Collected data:
* * * * * * *

(* ===== verification/Routes.v ===== *)
(** * HTTP handlers for agent identity and capabilities

    The bearer checks of `src/src/asap/transport/_auth_helpers.py`, the
    handlers of `capability_routes.py` (list, describe, execute, reactivate),
    of `agent_routes.py` (revoke, rotate-key) and of `escalation_routes.py`
    (request-capability), composing the stores of the other files.

    A handler runs over the application state and stops with a response or
    with an exception that escapes it; the in-memory stores never suspend, and
    the body of the request has arrived, so no other task runs inside a
    handler.  Where a response lists the errors of
    a rejected body, the model says "invalid body". *)

From Stdlib Require Import ZArith Lia Ascii String.
From stdpp Require Import base tactics list gmap strings.
From S2P Require Import Prelude PyValue Digest Identity ReplayGuard Capabilities AgentJwt Approval.
Open Scope Z_scope.
Open Scope asap_scope.

Record Response : Type := mkResponse { rs_status : Z; rs_content : json }.

(** What a handler reads of a request: the header, the body as JSON (or the
    text of the parse error), the id middleware gave it, and a fresh UUID. *)
Record HttpRequest : Type := mkHttpRequest {
  hr_authorization : option string;
  hr_json : res string json;
  hr_request_id : option string;
  hr_uuid : string
}.

(** Work a handler leaves for after the response: the A2H resolution. *)
Record a2h_task : Type := mkTask {
  at_agent_id : string;
  at_context : string;
  at_principal_id : string;
  at_expected_specs : list pydict
}.

Definition obj (l : list (string * json)) : json := JObj l.
Definition detail (s : string) : json := JObj [("detail"%string, JStr s)].

Definition opt_str (o : option string) : json :=
  match o with Some s => JStr s | None => JNull end.

Section Routes.
  Context `{PyRuntime, Jose} {C : Type} `{JtiGuard C}.

(** `app.state`: the stores with the replay guard, the registry, the approval
    store when configured, and the background tasks; the rest is fixed at
    start-up. *)
Record app : Type := mkApp {
  ap_world : world C;
  ap_registry : CapabilityRegistry.t;
  ap_approvals : option InMemoryApprovalStore.t;
  ap_tasks : list a2h_task
}.

Record config : Type := mkConfig {
  cf_audience : list string;
  cf_host_supports_ciba : bool;
  cf_a2h_channel : bool
}.

Abbreviation Handler A := (ST app (res pyexn Response) A).

Definition respond {A} (status : Z) (content : json) : Handler A :=
  st_stop (Ret (mkResponse status content)).
Definition escape {A} (e : pyexn) : Handler A := st_stop (Raise e).
Definition lift_exn {A} (m : res pyexn A) : Handler A :=
  match m with Raise e => escape e | Ret a => st_ret a end.

(** Run a verification on the stores. *)
Definition verifying (f : world C → world C * res pyexn JwtVerifyResult) : Handler JwtVerifyResult :=
  do! ap <- st_get in
  let '(w', out) := f (ap_world ap) in
  run! st_modify (λ a, mkApp w' (ap_registry a) (ap_approvals a) (ap_tasks a)) in
  lift_exn out.

Definition agents_of (ap : app) : gmap string AgentSession := w_agents (ap_world ap).
Definition set_agents (s : gmap string AgentSession) (ap : app) : app :=
  mkApp (with_agents s (ap_world ap)) (ap_registry ap) (ap_approvals ap) (ap_tasks ap).
Definition set_registry (r : CapabilityRegistry.t) (ap : app) : app :=
  mkApp (ap_world ap) r (ap_approvals ap) (ap_tasks ap).

(** Run an operation of the registry. *)
Definition on_registry {A} (m : ST CapabilityRegistry.t pyexn A) : Handler A :=
  do! ap <- st_get in
  let '(r', out) := m (ap_registry ap) in
  run! st_modify (set_registry r') in
  lift_exn out.

(** `save_agent_unless_revoked` on the agent store. *)
Definition save_agent (agent : AgentSession) (expected : jwk) : Handler (res save_error unit) :=
  do! ap <- st_get in
  let '(s', out) := save_agent_unless_revoked InMemoryAgentStore.save agent (Some expected) (agents_of ap) in
  run! st_modify (set_agents s') in
  st_ret out.

(** ** Bearer tokens *)
Definition bearer_token_from_request (rq : HttpRequest) : option string :=
  match hr_authorization rq with
  | Some auth =>
      if PyStr.startswith auth "Bearer " then
        let t := PyStr.strip (PyStr.drop 7 auth) in
        if PyStr.truthy t then Some t else None
      else None
  | None => None
  end.

Definition nonempty_or (o : option string) (d : string) : string :=
  match o with Some s => if PyStr.truthy s then s else d | None => d end.

Definition verify_host_bearer (cf : config) (ck : clock) (rq : HttpRequest) (require_active_host record_jti : bool) :
    Handler JwtVerifyResult :=
  match bearer_token_from_request rq with
  | None => respond 401 (detail "Authentication required")
  | Some token =>
      do! result <- verifying (verify_host_jwt il_none ck token (Some (cf_audience cf)) record_jti) in
      if negb (vr_ok result) then
        if require_active_host && bool_decide (vr_error result = Some HOST_REVOKED_ERROR)
        then respond 403 (detail "host revoked")
        else respond 401 (detail (nonempty_or (vr_error result) "Invalid host token"))
      else
        match vr_claims result with
        | None => respond 401 (detail "Invalid host token")
        | Some claims =>
            let iss_ok := match j_get "iss" claims with JStr s => PyStr.nonblank s | _ => false end in
            if negb iss_ok then respond 400 (detail "missing iss in host JWT")
            else
              match vr_host result with
              | Some h =>
                  if require_active_host && bool_decide (h_status h = HostRevoked)
                  then respond 403 (detail "host revoked") else st_ret result
              | None => st_ret result
              end
        end
  end.

Definition http_error_request_id (rq : HttpRequest) : string := nonempty_or (hr_request_id rq) (hr_uuid rq).

Definition verify_agent_bearer (cf : config) (ck : clock) (rq : HttpRequest) : Handler JwtVerifyResult :=
  match bearer_token_from_request rq with
  | None => respond 401 (detail "Authentication required")
  | Some token =>
      do! result <- verifying (verify_agent_jwt il_none ck token (Some (cf_audience cf))) in
      if negb (vr_ok result) then
        let forbidden := match vr_error result with
                         | Some e => str_in e ["agent_expired"; "agent_revoked"; HOST_REVOKED_ERROR]%string
                         | None => false
                         end in
        respond (if forbidden then 403 else 401)
          (obj [("detail"%string, opt_str (vr_error result));
                ("request_id"%string, JStr (http_error_request_id rq))])
      else st_ret result
  end.

(** Host id from the store, or the synthetic id of a first-seen key. *)
Definition effective_identity_host_id (result : JwtVerifyResult) : res pyexn string :=
  match vr_claims result with
  | None => Raise (ValueError "verified host JWT must include claims")
  | Some claims =>
      match j_get "iss" claims with
      | JStr iss =>
          Ret (match vr_host result with
               | Some h => h_host_id h
               | None => host_urn_from_thumbprint iss
               end)
      | _ => Raise (ValueError "verified host JWT must include iss")
      end
  end.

* * * * * * *

Take every line from the data that includes the word "clock".

Definition verify_host_bearer (cf : config) (ck : clock) (rq : HttpRequest) (require_active_host record_jti : bool) :
Definition verify_agent_bearer (cf : config) (ck : clock) (rq : HttpRequest) : Handler JwtVerifyResult :=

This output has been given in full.